Oct. 7 , 2010

Virginia Defense Force Trains at Fort Pickett 

By 1st Lt. Henry C. Howells
Virginia Defense Force Public Affairs        

BLACKSTONE, Va. — Fort Pickett served as the area of operations for the Virginia Defense Force’s field training exercises from Oct. 1-3. The division-wide exercise involved over 500 volunteers from all areas of the Commonwealth who came to hone their emergency management skills.


Virginia Defense Force personnel trained on a system providing real-time video feed for aerial reconnaissance missions during their annual division-level field training exercise held at Fort Pickett Oct. 1-3. More than 500 members of the all-volunteer organization were on hand for the training that focused in improving the organizations emergency management skills. (Photo by Cotton Puryear, Virginia Department of Military Affairs)

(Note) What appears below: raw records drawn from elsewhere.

(* ===== verification/Lifecycle.v ===== *)
(** * Start and Stop of the background workers

    Queue.Start launches [n] workers and a goroutine that closes [done] when
    they have all returned; Relay.Start launches one whose deferred call closes
    [done].  Stop closes [stop] once and waits for [done].  A [run] is what one
    call of Start launched; [step] interleaves the goroutines of any number of
    calls of Start and Stop.  What a worker does while it is busy is the batch of
    Queue.v and the relay cycle of Outbox.v. *)

From S2P Require Import Prelude GoLang.

Module Lifecycle.

(** A worker waits in its select, works on a batch, or has returned. *)
Inductive worker := WSelect | WBusy | WExit.

#[export] Instance worker_eq_dec : EqDecision worker.
Proof. solve_decision. Defined.

(** [closer]: [close(done)] has been executed for this run. *)
Record run := Run { workers : list worker; cancelled : bool; closer : bool }.

Inductive stopper := SWaiting | SReturned.

Record state := State {
  stop : bool;        (* the channel stop is closed *)
  done_ : bool;       (* the channel done is closed *)
  panicked : bool;
  runs : list run;
  stoppers : list stopper
}.

Definition new : state := State false false false [] [].

(** [Queue.Start(ctx, n)]; a negative [n] starts none. *)
Definition Start (n : Z) (s : state) : state :=
  State (stop s) (done_ s) (panicked s) (runs s ++ [Run (replicate (Z.to_nat n) WSelect) false false]) (stoppers s).

(** [Relay.Start(ctx)] *)
Definition Relay_Start (s : state) : state := Start 1 s.

(** [Stop] up to its wait. *)
Definition Stop (s : state) : state :=
  State true (done_ s) (panicked s) (runs s) (stoppers s ++ [SWaiting]).

(** [close(done)], which panics when the channel is closed. *)
Definition close_done (s : state) : state :=
  State (stop s) true (panicked s || done_ s) (runs s) (stoppers s).

Definition set_runs (rs : list run) (s : state) : state :=
  State (stop s) (done_ s) (panicked s) rs (stoppers s).

(** The select of a worker loop, and the end of a batch. *)
Inductive work (stopped : bool) (ctx : bool) : worker → worker → Prop :=
| work_tick : work stopped ctx WSelect WBusy
| work_done : work stopped ctx WBusy WSelect
| work_stop : stopped = true → work stopped ctx WSelect WExit
| work_ctx : ctx = true → work stopped ctx WSelect WExit.

Inductive step : state → state → Prop :=
| step_start n s : step s (Start n s)
| step_stop s : step s (Stop s)
| step_cancel s l1 l2 r :
    runs s = l1 ++ r :: l2 →
    step s (set_runs (l1 ++ Run (workers r) true (closer r) :: l2) s)
| step_work s l1 l2 ws1 ws2 w w' c k :
    runs s = l1 ++ Run (ws1 ++ w :: ws2) c k :: l2 → work (stop s) c w w' →
    step s (set_runs (l1 ++ Run (ws1 ++ w' :: ws2) c k :: l2) s)
| step_close s l1 l2 ws c :
    runs s = l1 ++ Run ws c false :: l2 → Forall (.= WExit) ws →
    step s (close_done (set_runs (l1 ++ Run ws c true :: l2) s))
| step_return s p1 p2 :
    done_ s = true → stoppers s = p1 ++ SWaiting :: p2 →
    step s (State (stop s) (done_ s) (panicked s) (runs s) (p1 ++ SReturned :: p2)).

(** ** Invariant *)

Definition closed (r : run) : Prop := closer r = true.
Definition quiet (r : run) : Prop := Forall (.= WExit) (workers r).

Definition closers (rs : list run) : nat := sum_list_with (λ r, if closer r then 1 else 0)%nat rs.

Record invariant (s : state) : Prop := {
  inv_quiet : Forall (λ r, closed r → quiet r) (runs s);
  inv_done : done_ s = true ↔ Exists closed (runs s);
  inv_panic : panicked s = true → (2 ≤ closers (runs s))%nat;
  inv_return : SReturned ∈ stoppers s → done_ s = true;
  inv_stop : stoppers s ≠ [] → stop s = true
}.

Lemma work_exit b c w : ¬ work b c WExit w.
Proof. by inversion 1. Qed.

Lemma closers_app a b : closers (a ++ b) = (closers a + closers b)%nat.
Proof. apply sum_list_with_app. Qed.

Lemma closed_count rs : Exists closed rs → (1 ≤ closers rs)%nat.
Proof.
  unfold closers. induction 1 as [r rs Hr|r rs _ IH]; simpl; [rewrite Hr|]; lia.
Qed.

Lemma step_invariant s s' : invariant s → step s s' → invariant s'.
Proof.
  intros [Hq Hd Hp Hr Hs] Hst. destruct Hst as [n s|s|s l1 l2 r E|s l1 l2 ws1 ws2 w w' c k E Hw|s l1 l2 ws c E Hws|s p1 p2 Hdn E].
  - constructor; simpl; [|rewrite Hd, Exists_app, Exists_cons, Exists_nil|..]; auto.
    + apply Forall_app. split; [done|]. by repeat constructor.
    + split; [auto|]. by intros [?|[|]].
    + rewrite closers_app. intros ?%Hp. lia.
  - constructor; simpl; auto. rewrite elem_of_app, list_elem_of_singleton. intros [?|?]; [auto|done].
  - rewrite E in *. constructor; simpl; auto.
    + rewrite Forall_app, Forall_cons in *. done.
    + rewrite Hd, !Exists_app, !Exists_cons. done.
    + by rewrite closers_app in *.
  - rewrite E in *. constructor; simpl; auto.
    + rewrite Forall_app, Forall_cons in *. split_and!; try tauto. destruct Hq as (_ & Hq & _).
      intros Hk. specialize (Hq Hk). unfold quiet in *. simpl in *.
      rewrite Forall_app, Forall_cons in Hq. destruct Hq as (_ & -> & _). by apply work_exit in Hw.
    + rewrite Hd, !Exists_app, !Exists_cons. done.
    + by rewrite closers_app in *.
  - rewrite E in *. constructor; simpl; auto.
    + rewrite Forall_app, Forall_cons in *. split_and!; try tauto.
    + split; [intros _|done]. rewrite Exists_app, Exists_cons. by right; left.
    + rewrite closers_app in *. simpl in *. intros [Hpan|Hdone]%orb_true_iff; [specialize (Hp Hpan); lia|].
      apply Hd, closed_count in Hdone. rewrite closers_app in Hdone. simpl in Hdone. lia.
  - constructor; simpl; auto. intros _. apply Hs. rewrite E. by destruct p1.
Qed.

Lemma reachable_invariant s : rtc step new s → invariant s.
Proof.
  apply (rtc_invariant step invariant); [apply step_invariant|].
  constructor; simpl; try done; [by rewrite Exists_nil|by intros ?%not_elem_of_nil].
Qed.

(** *** After a stop every worker can return *)

Lemma worker_returns s l1 l2 ws1 ws2 w c k :
  stop s = true → runs s = l1 ++ Run (ws1 ++ w :: ws2) c k :: l2 →
  rtc step s (set_runs (l1 ++ Run (ws1 ++ WExit :: ws2) c k :: l2) s).
Proof.
  intros Hs E. assert (Hsel : ∀ s, stop s = true → runs s = l1 ++ Run (ws1 ++ WSelect :: ws2) c k :: l2 →
    rtc step s (set_runs (l1 ++ Run (ws1 ++ WExit :: ws2) c k :: l2) s)).
  { intros x Hx Ex. apply rtc_once. eapply step_work; [exact Ex|]. by apply work_stop. }
  destruct w; [by apply Hsel| |].
  - eapply rtc_l; [eapply step_work; [exact E|apply work_done]|].
    apply (Hsel (set_runs (l1 ++ Run (ws1 ++ WSelect :: ws2) c k :: l2) s)); done.
  - rewrite <-E. by destruct s.
Qed.

Lemma workers_return s l1 l2 ws1 ws2 c k :
  stop s = true → runs s = l1 ++ Run (ws1 ++ ws2) c k :: l2 →
  rtc step s (set_runs (l1 ++ Run (ws1 ++ replicate (length ws2) WExit) c k :: l2) s).
Proof.
  revert s ws1. induction ws2 as [|w ws2 IH]; intros s ws1 Hs E; simpl.
  - rewrite <-E. by destruct s.
  - etrans; [by eapply (worker_returns s l1 l2 ws1 ws2)|].
    specialize (IH (set_runs (l1 ++ Run (ws1 ++ WExit :: ws2) c k :: l2) s) (ws1 ++ [WExit]) Hs).
    rewrite <-!(assoc_L (++)) in IH. simpl in IH. by apply IH.
Qed.

Definition set_stoppers (p : list stopper) (s : state) : state :=
  State (stop s) (done_ s) (panicked s) (runs s) p.

Lemma stoppers_return s p1 p2 :
  done_ s = true → stoppers s = p1 ++ p2 →
  rtc step s (set_stoppers (p1 ++ replicate (length p2) SReturned) s).
Proof.
  revert s p1. induction p2 as [|p p2 IH]; intros s p1 Hd E; simpl.
  - rewrite <-E. by destruct s.
  - assert (Hone : rtc step s (set_stoppers (p1 ++ SReturned :: p2) s)).
    { destruct p; [apply rtc_once; by apply step_return|]. rewrite <-E. by destruct s. }
    etrans; [exact Hone|].
    specialize (IH (set_stoppers (p1 ++ SReturned :: p2) s) (p1 ++ [SReturned]) Hd).
    rewrite <-!(assoc_L (++)) in IH. by apply IH.
Qed.

(** ** Properties *)

(** A queue or relay started once: when a call of Stop has returned, every
    worker has returned, so no batch is running and none will; and nothing has
    panicked. *)
Theorem stop_waits_for_workers s r :
  rtc step new s → runs s = [r] → panicked s = false ∧ (SReturned ∈ stoppers s → quiet r).
Proof.
  intros [Hq Hd Hp Hr _]%reachable_invariant E. rewrite E in *. split.
  - destruct (panicked s); [|done]. specialize (Hp eq_refl). unfold closers in Hp. simpl in Hp.
    destruct (closer r); lia.
  - intros Hret%Hr%Hd. rewrite Forall_cons in Hq. apply Hq. apply Exists_cons in Hret as [?|?%Exists_nil]; done.
Qed.

(** Stop cannot deadlock: a queue or relay started once and told to stop can
    always go on to a state in which every call of Stop has returned. *)
Theorem stop_can_return_all s r :
  rtc step new s → runs s = [r] → stoppers s ≠ [] →
  ∃ s', rtc step s s' ∧ stoppers s' = replicate (length (stoppers s)) SReturned.
Proof.
  intros Hinv%reachable_invariant E Hne. pose proof (inv_stop s Hinv Hne) as Hs. destruct r as [ws c k].
  assert (Hdone : ∃ s1, rtc step s s1 ∧ done_ s1 = true ∧ stoppers s1 = stoppers s).
  { destruct k.
    - exists s. split_and!; [done| |done]. apply (inv_done s Hinv). rewrite E. by left.
    - set (s1 := set_runs [Run (replicate (length ws) WExit) c false] s).
      assert (Hws : rtc step s s1) by (apply (workers_return s [] [] [] ws c false Hs E)).
      exists (close_done (set_runs [Run (replicate (length ws) WExit) c true] s1)). split_and!; [|done|done].
      etrans; [exact Hws|]. apply rtc_once. apply (step_close s1 [] [] _ c); [done|]. by apply Forall_replicate. }
  destruct Hdone as (s1 & H1 & Hd1 & Hp1).
  exists (set_stoppers (replicate (length (stoppers s1)) SReturned) s1). rewrite Hp1. split; [|done].
  etrans; [exact H1|]. rewrite <-Hp1. by apply (stoppers_return s1 []).
Qed.

(** Stop without Start never returns: nothing closes [done]. *)
Theorem stop_without_start s : rtc step new s → runs s = [] → SReturned ∉ stoppers s.
Proof.
  intros [_ Hd _ Hr _]%reachable_invariant E Hin. apply Hr, Hd in Hin. rewrite E in Hin. by apply Exists_nil in Hin.
Qed.

(** A second Start panics when both sets of workers have returned: [done] is
    closed twice. *)
Definition twice : state :=
  State true true true [Run [WExit] false true; Run [WExit] false true] [SWaiting].

Theorem start_twice_panics : rtc step new twice.
Proof.
  eapply rtc_l; [apply (step_start 1)|]. eapply rtc_l; [apply (step_start 1)|]. eapply rtc_l; [apply step_stop|].
  eapply rtc_l; [by eapply (step_work _ [] [Run [WSelect] false false] [] []); [reflexivity|apply work_stop]|].
  eapply rtc_l; [by eapply (step_work _ [Run [WExit] false false] [] [] []); [reflexivity|apply work_stop]|].
  eapply rtc_l; [apply (step_close _ [] [Run [WExit] false false] [WExit] false); [reflexivity|by repeat constructor]|].
  eapply rtc_l; [apply (step_close _ [Run [WExit] false true] [] [WExit] false); [reflexivity|by repeat constructor]|].
  reflexivity.
Qed.

(** ** Witnesses *)

(** One worker, one Stop that has returned. *)
Definition stopped_once : state := State true true false [Run [WExit] false true] [SReturned].
(** One busy worker, one Stop that waits. *)
Definition stopping : state := State true false false [Run [WBusy] false false] [SWaiting].

Lemma stopping_reachable : rtc step new stopping.
Proof.
  eapply rtc_l; [apply (step_start 1)|]. eapply rtc_l; [apply step_stop|].
  apply rtc_once.
  apply (step_work (Stop (Start 1 new)) [] [] [] [] WSelect WBusy false false); [reflexivity|apply work_tick].
Qed.

Lemma stopped_once_reachable : rtc step new stopped_once.
Proof.
  etrans; [apply stopping_reachable|].
  eapply rtc_l; [by eapply (step_work _ [] [] [] []); [reflexivity|apply work_done]|].
  eapply rtc_l; [by eapply (step_work _ [] [] [] []); [reflexivity|apply work_stop]|].
  eapply rtc_l; [apply (step_close _ [] [] [WExit] false); [reflexivity|by repeat constructor]|].
  apply rtc_once.
  by apply (step_return (State true true false [Run [WExit] false true] [SWaiting]) [] []).
Qed.

Lemma stop_waits_for_workers_witness : quiet (Run [WExit] false true).
Proof.
  apply (stop_waits_for_workers stopped_once); [apply stopped_once_reachable|reflexivity|by left].
Defined.

Lemma stop_can_return_all_witness : ∃ s', rtc step stopping s' ∧ stoppers s' = [SReturned].
Proof.
  apply (stop_can_return_all stopping (Run [WBusy] false false)); [apply stopping_reachable|reflexivity|discriminate].
Defined.

Lemma stop_without_start_witness : SReturned ∉ stoppers (Stop new).
Proof. apply stop_without_start; [apply rtc_once, step_stop|reflexivity]. Defined.

End Lifecycle.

Click HERE to see more photos from the event on the Virginia National Guard Flickr site.

Maj. Gen. John D. Taylor, commander of the VDF, described the broad training mission as continued development of “support for the Virginia National Guard by aiding in the relief of suffering and injury to the citizens of the Commonwealth of Virginia during times of disaster.”

The Lafayette, Highland and Black Horse Brigade personnel had specific training duties in support of field operations while also attending simulated exercises like medical triage.

Further, the brigades supported the communications exercise being conducted by Division Troop Command’s Signal Battalion. During this exercise the aviation battalion was testing the Geospatial Information Interoperability Exploitation Portable system, a system that provides real-time live aerial video to ground command.

The mission was to monitor the Riverine Detachment’s movements during their water-based operations. Piloting the aircraft was 2nd Lt. Steve Walton of Accomack County, Va. This was his sixth mission using the GIIEP system, and personnel from Company A from the Signal Battalion supported him in flight. The Riverine Detachment used the mission to not only sharpen its multi-unit communication capabilities and response time from aerial reconnaissance, but also to qualify team members, test equipment and evaluate capabilities for craft launch in limited development areas.

Through the use of demonstrations on less than lethal security and a field exercise, Oleoresin Capsicum “OC” spray training, the military police battalion continued developing personnel in crowd control techniques. Pfc. Tessa G. Smith, a JROTC student at Patrick Henry High School, celebrated her 18th birthday by learning how to fight through OC induced ‘blindness.’ She stated her confidence was “due to training by the skilled instructors before going through the experience.” Working to obtain a West Point Academy appointment, Smith saw this training and the VDF MP certification as an opportunity to “build [her] skills and provide an experience to differentiate [her] from other applicants.”


The VDF's Signal Battalion conducted a communications exercise during the field training exercise conducted Oct. 1-3 at Fort Pickett. (Photo by Cotton Puryear, Virginia Department of Military Affairs)

Click HERE to see more photos from the event on the Virginia National Guard Flickr site.

With this year’s emphasis on expansion of VDF force size, almost 20% of the personnel at the weekend’s FTX were engaged in Basic Enlisted Leadership Training or BELT. The training covered the VDF’s mission, drill and ceremony, VDF history, as well as other fundamentals of being a VDF member. Maj. Gen. Daniel E. Long, Jr., the Adjutant General of Virginia, spoke with the BELT troops about the importance of their mission while recognizing their volunteer commitment. Spc. Chavis Carter said of his experience, “The BELT program helped me to further understand the mission of the VDF and what we stand for. Throughout the program I met others who shared the same level of patriotism and honor to serve the commonwealth as I do. Knowing that there were other people my age, older, and younger that shared similar principles as me helped push me to continue to move forward. I have gained a new level of pride to wear my BDU and serve the Commonwealth with the VDF.” 

During final formation, two brigade command changes were announced. With the retirement of Col. Gerald S. Vintinner, command of the Norfolk-based Lafayette Brigade was assigned to Col. John R. Fortune, Jr., also known as Swift Fox of the Rappahannock Tribe. A native of Richmond, Va., Fortune spent 26 years active duty with the Virginia Army National Guard and has completed three combat tours. Command of the Roanoke-based Highland Brigade was assigned to Col. Chad Wheelus. 

Taylor summed up the weekend’s FTX by capturing the sentiment of the troops as having, “a positive attitude, great morale and high level of excitement about dedicated missions.”